Morocco is often invoked as a model “moderate” Islamic state. But it looks as if the jihadists have been able to gain a foothold there as well, the same way they have been able to do so everywhere: through intimidation and appeals to the Qur’an and Sunnah. “Arrests spark fears of armed Islamist takeover,” from the Washington Times, with thanks to Twostellas:
RABAT, Morocco — Police have arrested more than 500 Islamist activists since late May on accusations that they were planning a coup to replace Morocco’s pro-U.S. monarchy with an Islamic state.
Most were released swiftly, but the arrests revived fears that the country’s largest Islamic movement, Al Adl wa al Ihsane, or Justice and Charity, is preparing to take up arms to fulfill predictions from the group’s own Sufi mystics that Morocco’s monarchy will fall this year.

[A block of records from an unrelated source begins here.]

(** C7 : a successful [save_config] of a record with N locations (N
    below 2^31, the range of the [int] the keys are printed from) hands
    to [g_key_file_save_to_file] a key file whose [Database] group holds
    exactly the keys [location_1] to [location_N]: key [location_(i+1)]
    carries the [i]-th location of the record as [g_key_file_set_string]
    stores it, and is read back as that location when it is UTF-8.  The
    file this leaves on disk has the same keys in the same numbering;
    there the value is the stored text as the parser of "key=value" lines
    reads it, which is the location itself when that is UTF-8 and does not
    begin with a form feed. *)
Theorem save_numbers_locations
  (config config' : FsearchConfig) (fs fs' : FileSystem) :
  Z.of_nat (length (locations config)) <= INT_MAX ->
  save_config config fs = (true, config', fs') ->
  exists key_file,
    save_config config fs
    = (fst (g_key_file_save_to_file key_file fs), config,
       snd (g_key_file_save_to_file key_file fs))
    /\ config_file fs' = FileKeyData (g_key_file_parse_written key_file)
    /\ (forall i s, locations config !! i = Some s ->
          g_key_file_get_value key_file "Database" (numbered_key (Z.of_nat i + 1))
          = (Some (g_key_file_parse_string_as_value s), None))
    /\ (forall i s, locations config !! i = Some s ->
          g_utf8_validate s = true ->
          g_key_file_get_string key_file "Database" (numbered_key (Z.of_nat i + 1))
          = (Some s, None))
    /\ (forall key, is_Some (raw_value key_file "Database" key) ->
          exists i, (i < length (locations config))%nat
                    /\ key = numbered_key (Z.of_nat i + 1))
    /\ (forall i s, locations config !! i = Some s ->
          g_key_file_get_value (g_key_file_parse_written key_file) "Database"
            (numbered_key (Z.of_nat i + 1))
          = (Some (chug_value (g_key_file_parse_string_as_value s)), None))
    /\ (forall i s, locations config !! i = Some s ->
          g_utf8_validate s = true ->
          starts_with_form_feed s = false ->
          g_key_file_get_string (g_key_file_parse_written key_file) "Database"
            (numbered_key (Z.of_nat i + 1))
          = (Some s, None))
    /\ (forall key,
          is_Some (raw_value (g_key_file_parse_written key_file) "Database" key) ->
          exists i, (i < length (locations config))%nat
                    /\ key = numbered_key (Z.of_nat i + 1)).
Proof.
  intros Hlen Hsave. apply save_config_saved in Hsave as [_ Hfile].
  exists (key_file_of config).
  split; [apply save_config_unfold |]. split; [exact Hfile |].
  unfold INT_MAX in Hlen.
  assert (Hraw : forall i s, locations config !! i = Some s ->
            raw_value (key_file_of config) "Database" (numbered_key (Z.of_nat i + 1))
            = Some (g_key_file_parse_string_as_value s)).
  { intros i s Hi. pose proof (lookup_lt_Some _ _ _ Hi) as Hlt.
    rewrite key_file_of_locations, <- location_key_decimal by (unfold INT_MAX; lia).
    rewrite (Z.add_comm (Z.of_nat i) 1).
    apply save_locations_written; [lia | unfold UINT32_MOD; lia | exact Hi]. }
  assert (Hkeys : forall key, is_Some (raw_value (key_file_of config) "Database" key) ->
            exists i, (i < length (locations config))%nat
                      /\ key = numbered_key (Z.of_nat i + 1)).
  { intros key Hsome. rewrite key_file_of_locations in Hsome.
    apply save_locations_keys in Hsome as [Hsome | (i & Hi & ->)];
      [| | unfold is_uint32, UINT32_MOD; lia].
    + rewrite scalar_key_file_no_database in Hsome. destruct Hsome; discriminate.
    + exists i. split; [exact Hi |].
      rewrite to_uint32_small by (unfold is_uint32, UINT32_MOD; lia).
      rewrite location_key_decimal by (unfold INT_MAX; lia). f_equal. lia. }
  split; [| split; [| split; [| split; [| split]]]].
  - intros i s Hi. apply get_value_found, Hraw, Hi.
  - intros i s Hi Hvalid. apply field_get_string.
    apply string_field_escaped; [apply Hraw, Hi | exact Hvalid].
  - exact Hkeys.
  - intros i s Hi. apply get_value_found.
    now rewrite raw_value_parse_written, (Hraw i s Hi).
  - intros i s Hi Hvalid Hplain. apply field_get_string.
    apply string_field_escaped; [| exact Hvalid].
    rewrite raw_value_parse_written, (Hraw i s Hi). cbn [fmap option_fmap option_map].
    now rewrite chug_escape, Hplain.
  - intros key Hsome. apply Hkeys.
    rewrite raw_value_parse_written in Hsome. now apply fmap_is_Some in Hsome.
Qed.

Lemma save_numbers_locations_witness :
  exists key_file,
    config_file (snd (save_config sample_config (on_disk FileAbsent)))
    = FileKeyData (g_key_file_parse_written key_file)
    /\ g_key_file_get_value key_file "Database" "location_2"
       = (Some "\s/mnt/data disk", None)
    /\ g_key_file_get_string key_file "Database" "location_3"
       = (Some "/srv\share", None)
    /\ ~ is_Some (raw_value key_file "Database" "location_4")
    /\ g_key_file_get_string (g_key_file_parse_written key_file) "Database" "location_2"
       = (Some " /mnt/data disk", None).
Proof.
  destruct (save_numbers_locations sample_config sample_config (on_disk FileAbsent)
              (snd (save_config sample_config (on_disk FileAbsent))))
    as (key_file & _ & Hfile & Hraw & Hget & Hkeys & _ & Hdisk & _).
  - vm_compute. discriminate.
  - vm_compute. reflexivity.
  - exists key_file. split; [exact Hfile |]. split; [| split; [| split]].
    + exact (Hraw 1%nat " /mnt/data disk" eq_refl).
    + exact (Hget 2%nat "/srv\share" eq_refl eq_refl).
    + intros Hsome. destruct (Hkeys _ Hsome) as (i & Hi & Heq).
      cbn [locations sample_config length] in Hi.
      destruct i as [| [| [| i]]]; [discriminate.. | lia].
    + exact (Hdisk 1%nat " /mnt/data disk" eq_refl eq_refl eq_refl).
Defined.

End Locations.

Section RoundTrip.

(** C1, as stated, fails : a record with one location, the single byte
    0xFF (a legal file name, but not UTF-8): the directory is created,
    [save_config] and [load_config] both succeed, and the record loaded
    has no location at all, because [g_key_file_get_string] refuses a
    value that is not UTF-8 and the loop of [load_config] stops there. *)
Lemma round_trip_drops_non_utf8_location :
  locations latin1_config <> []
  /\ NoDup (locations latin1_config)
  /\ config_wf latin1_config
  /\ exists fs1 fs2 loaded,
       make_config_dir first_run = (true, fs1)
       /\ save_config latin1_config fs1 = (true, latin1_config, fs2)
       /\ g_key_file_get_string (key_file_of latin1_config) "Database" "location_1"
          = (None, Some G_KEY_FILE_ERROR_UNKNOWN_ENCODING)
       /\ load_config 1 zeroed_config fs2 = Some (true, loaded)
       /\ locations loaded = []
       /\ loaded <> latin1_config.
Proof.
  split; [discriminate |].
  split; [apply NoDup_singleton |].
  split; [unfold config_wf, is_uint32, UINT32_MOD; cbn; lia |].
  eexists _, _, _.
  split; [vm_compute; reflexivity |].
  split; [vm_compute; reflexivity |].
  split; [vm_compute; reflexivity |].
  split; [vm_compute; reflexivity |].
  split; [reflexivity | discriminate].
Qed.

The group, which already has Islamized higher education in Morocco, wants to replace the monarchy with an Islamic state and cut all political, cultural and economic relations with the West — moves that it argues will end poverty and corruption in Morocco.
So far, its hundreds of thousands of followers have been content to patiently wait for an Islamic state to emerge. However, as the group’s mystics churn out religiously inspired visions at an ever-faster rate, analysts fear the group will have to take action or risk losing credibility….

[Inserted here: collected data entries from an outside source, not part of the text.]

Lemma inv_destroy all pid v v' o h :
  (forall r c, dget pid (v_spaces v) = Some r -> c ∈ o -> c_space c <> r) ->
  destroy_space pid v = (Ok tt, v') -> vmm_inv all (v, o, h) -> vmm_inv all (v', o, h).
Proof.
  intros Hfree E [Hok Ho Hc]. simpl in *.
  assert (spaces_ok (set_spaces (dpop pid (v_spaces v)) v) all h) as Hok1.
  { destruct Hok as [Hp Hs Hrefs]. split; [done..|]. simpl. intros e He%dpop_elem. auto. }
  unfold destroy_space in E. unfold bind at 1 in E. cbn [gets] in E. unfold bind at 1, modify in E.
  cbv beta iota in E. set (v1 := set_spaces _ v) in *.
  destruct (dget pid (v_spaces v)) as [r|] eqn:Hpid.
  - pose proof (sk_refs _ _ _ Hok _ (dget_elem _ _ _ Hpid)) as Hlt.
    destruct (lookup_lt_is_Some_2 _ _ Hlt) as [sp Hsp]. simpl in Hsp.
    rewrite (bind_step _ _ v1 (s_mappings sp).*2 v1) in E.
    2:{ unfold on_space. simpl. rewrite Hsp. unfold v1, set_objs, set_spaces. simpl.
        by rewrite list_insert_id. }
    pose proof (proj1 (Forall_lookup _ _) (sk_spaces _ _ _ Hok) _ _ Hsp) as [Hd Ha _ _].
    assert (map m_vaddr (s_mappings sp).*2 = (s_mappings sp).*1) as Hkeys.
    { clear -Ha. induction (s_mappings sp) as [|[a m] l IH]; csimpl; [done|]. rewrite IH.
      - by rewrite (Ha a m) by (apply elem_of_cons; by left).
      - intros b m' Hin. apply Ha, elem_of_cons. by right. }
    destruct (destroy_loop_spec r (s_mappings sp).*2 v1 sp all h Hok1 Hsp) as (v2 & E2 & Hok2 & Hs2 & Hl2 & Hother).
    + rewrite Hkeys. exact Hd.
    + intros m ([a m'] & -> & Hin)%list_elem_of_fmap. simpl. rewrite (Ha _ _ Hin). by apply elem_dget.
    + rewrite E2 in E. injection E as <-. split; simpl; [done| |done].
      intros c Hin. destruct (Ho c Hin) as [? ? (sp0 & Hsp0 & ?)]. split; [done..|].
      exists sp0. rewrite Hother; [done|]. by apply Hfree.
  - injection E as <-. split; [done| |done]. intros c Hin. destruct (Ho c Hin) as [? ? ?]. by split.
Qed.

Lemma inv_enter all r size fl v v' o h res :
  0 <= size -> (r < length (v_objs v))%nat -> region_enter r size fl v = (res, v') ->
  vmm_inv all (v, o, h) ->
  match res with Ok c => vmm_inv all (v', c :: o, h) | Err _ => vmm_inv all (v', o, h) end.
Proof.
  intros Hsize Hlt E [Hok Ho Hc]. simpl in *. destruct (lookup_lt_is_Some_2 _ _ Hlt) as [sp Hsp].
  destruct (region_enter_spec v all h r sp size fl Hok Hsp Hsize)
    as [(p & E' & Hok')|(fs & p & E' & Hl & Hok' & Hsp')]; rewrite E in E'; injection E' as -> ->.
  - split; [done| |done]. intros c Hin. destruct (Ho c Hin) as [? ? ?]. by split.
  - set (ms := region_mappings (s_next sp) fs fl) in *.
    pose proof (proj1 (Forall_lookup _ _) (sk_spaces _ _ _ Hok) _ _ Hsp) as Hspok.
    split; [done| |apply claims_cons; split_and!; [| |done]]; cbn [fst snd].
    + intros c [->|Hin]%elem_of_cons.
      * split; simpl; [done|apply (so_next _ Hspok)|]. eexists.
        split; [apply list_lookup_insert_eq; by eapply lookup_lt_Some|]. intros m Hm. simpl.
        apply elem_dget; [apply (so_dict _ Hsp')|]. apply elem_of_app. right.
        apply list_elem_of_fmap. by exists m.
      * destruct (Ho c Hin) as [Hms Hh Hpr]. apply (ctx_ok_update (set_pmm p v) c r sp); [by split|done|].
        intros Heq m Hm. destruct Hpr as (sp0 & Hsp0 & Hpr). rewrite Heq, Hsp in Hsp0. injection Hsp0 as <-.
        rewrite (Hpr m Hm). by apply dget_app_l, Hpr.
    + unfold pages. simpl. rewrite <- (map_map m_vaddr (pair r)).
      apply NoDup_fmap_2; [by intros ? ? [=]|apply region_vaddrs_NoDup].
    + intros x (m & -> & Hm)%list_elem_of_fmap (c & Hin & Hx)%elem_of_pages. simpl in Hm.
      apply list_elem_of_fmap in Hx as (m' & [= Hr Ha] & Hm').
      destruct (Ho c Hin) as [_ _ (sp0 & Hsp0 & Hpr)]. rewrite <- Hr, Hsp in Hsp0. injection Hsp0 as <-.
      apply Hpr, dget_elem in Hm'. apply region_mappings_addr in Hm.
      assert (m_vaddr m' < s_next sp); [|lia]. apply (so_heap _ Hspok).
      apply list_elem_of_fmap. by exists (m_vaddr m', m').
Qed.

Sheik Yassine added that, for 14 centuries, “politics and spirituality have been kept apart by the Arab elites. And we have been able to reconnect these two aspects of Islam — and that is why people fear us.”
George Joffe, a North Africa specialist at the Center of International Studies at Cambridge University, said Al Adl wa al Ihsane “may not be directly threatening violence, but their subtext is that the government is creating conditions which might cause violence to erupt.”…

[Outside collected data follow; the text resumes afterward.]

(** One carry fold keeps the sum modulo 65535 and its sign. *)
Lemma fold_step s :
  0 <= s -> let s' := Z.land s 0xFFFF + Z.shiftr s 16 in
  0 <= s' /\ (0 < s -> 0 < s') /\ s' mod 65535 = s mod 65535.
Proof.
  intros Hs. rewrite shiftr16, land16. cbv zeta.
  pose proof (Z.div_mod s 65536). pose proof (Z.mod_pos_bound s 65536).
  pose proof (Z.div_pos s 65536). split_and!; [lia|lia|].
  replace s with ((s mod 65536 + s / 65536) + (s / 65536) * 65535) at 3 by lia.
  by rewrite Z.mod_add by lia.
Qed.

Lemma fold_carry_mod fuel s :
  0 <= s -> 0 <= fold_carry fuel s /\ (0 < s -> 0 < fold_carry fuel s) /\
  fold_carry fuel s mod 65535 = s mod 65535.
Proof.
  revert s. induction fuel as [|fuel IH]; intros s Hs; cbn [fold_carry]; [done|].
  case_match; [done|]. destruct (fold_step s Hs) as (H1 & H2 & H3).
  destruct (IH _ H1) as (? & ? & ->). naive_solver.
Qed.

Lemma fold_carry_small s fuel : 0 <= s < 65536 -> fold_carry fuel s = s.
Proof.
  intros. destruct fuel; cbn [fold_carry]; [done|].
  by rewrite shiftr16, Z.div_small.
Qed.
Lemma tcp_concurrent_send_same_seq_witness :
  exists f1 w1, @send_run _ full_nic 0 psh_ack [1] false SStart full_world = (Ok (STx f1), w1).
Proof.
  destruct (@tcp_concurrent_send_same_seq _ full_nic 0 witness_conn [2; 0; 0; 0; 0; 2]
    {| fr_mac := [2; 0; 0; 0; 0; 1] |} full_world [1] [2]) as (f1 & f2 & w1 & w2 & E & _);
    [constructor; try reflexivity; unfold u16, u32; simpl; try lia;
       try (split; repeat (constructor; [unfold byte_ok; lia|]); constructor);
       repeat (constructor; [unfold byte_ok; lia|]); constructor
    |reflexivity|reflexivity
    |repeat (constructor; [unfold byte_ok; lia|]); constructor
    |repeat (constructor; [unfold byte_ok; lia|]); constructor
    |vm_compute; discriminate|vm_compute; discriminate|].
  exists f1, w1. exact E.
Defined.
(** *** Descriptors *)

(** [open] hands out a descriptor number that is not in use, is above
    the standard streams and was never handed out before; it points at the
    resolved node with offset 0, and every other descriptor is untouched; a
    failed [open] leaves the descriptor table as it was. *)
Theorem vfs_open_fresh w0 v path flags r v' :
  steps vfs_step (VFS_init w0) v ->
  open path flags v = (r, v') ->
  match r with
  | Ok fd =>
      fd = v_next_fd v /\ 3 <= fd /\ v_fds v !! fd = None /\ v_next_fd v' = fd + 1 /\
      exists n, v_fds v' = <[fd := mkFD n flags 0]> (v_fds v)
  | Err _ => v_fds v' = v_fds v /\ v_next_fd v' = v_next_fd v
  end.
Proof.
  intros Hr. destruct (vfs_inv_reachable _ _ Hr) as [_ Hf Hn].
  assert (Hnode : keeps (fun x => v_fds x = v_fds v /\ v_next_fd x = v_next_fd v)
                    (let! n := open_node path flags in
                     (if has_flag flags O_TRUNC then node (n_truncate n 0) else ret tt) ;;; ret n)).
  { assert (Hno : forall A (m : M W A), keeps (fun x => v_fds x = v_fds v /\ v_next_fd x = v_next_fd v) (node m)).
    { intros A m x r' x' HP. unfold node, zoom. destruct (m (v_world x)). intros. by simplify_eq. }
    assert (Hre : forall p, keeps (fun x => v_fds x = v_fds v /\ v_next_fd x = v_next_fd v) (resolve p)).
    { intros p. apply keeps_bind; [auto with py|]. intros ms. repeat case_match; auto with py. }
    apply keeps_bind.
    - unfold open_node. case_match; [|done]. apply keeps_try; [done|]. intros []; auto with py.
      case_match; auto with py.
    - intros n. apply keeps_bind; [case_match; auto with py|auto with py]. }
  unfold open. intros E.
  destruct ((let! n := open_node path flags in
             (if has_flag flags O_TRUNC then node (n_truncate n 0) else ret tt) ;;; ret n) v)
    as [[n|e] v1] eqn:E1; destruct (Hnode _ _ _ (conj eq_refl eq_refl) E1) as [Hfds Hnext].
  - apply bind_Ok in E1 as (n0 & v2 & E2 & E1). rewrite (bind_step _ _ _ _ _ E2) in E.
    apply bind_Ok in E1 as (u & v3 & E3 & E1). rewrite (bind_step _ _ _ _ _ E3) in E.
    unfold ret in E1. simplify_eq. unfold bind, gets, modify, ret in E. simplify_eq. simpl.
    rewrite Hnext, Hfds. split_and!; [done..| |done|by eexists].
    destruct (v_fds v !! v_next_fd v) eqn:El; [|done]. specialize (Hf _ (mk_is_Some _ _ El)). lia.
  - unfold bind in E, E1.
    destruct (open_node path flags v) as [[n0|e0] v2]; [|by simplify_eq].
    destruct ((if has_flag flags O_TRUNC then node (n_truncate n0 0) else ret tt) v2) as [[u|e1] v3];
      unfold ret in E1; by simplify_eq.
Qed.
End state.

“They have changed the universities into places of intolerance — against girls, against gays, Jews, alcohol — against almost everything,” said Jamal Berraoui, editor of Voice of the People, a Casablanca newspaper. “They hold the universities hostage. They have created a climate of intellectual terrorism.”
The Al Adl wa al Ihsane-run student union has forced the government to remove secular subjects such as philosophy from university curriculums. The group also has campaigned successfully for new university mosques, which it then staffs with radical Islamic preachers.
“When we talk with the Ministry of Education, we insist that our education conform to Islamic standards,” said Mohamed Belkasmi, an economics student and head of the student union at Casablanca University. “We insist that our country’s laws and teachings consist only of the Koran.”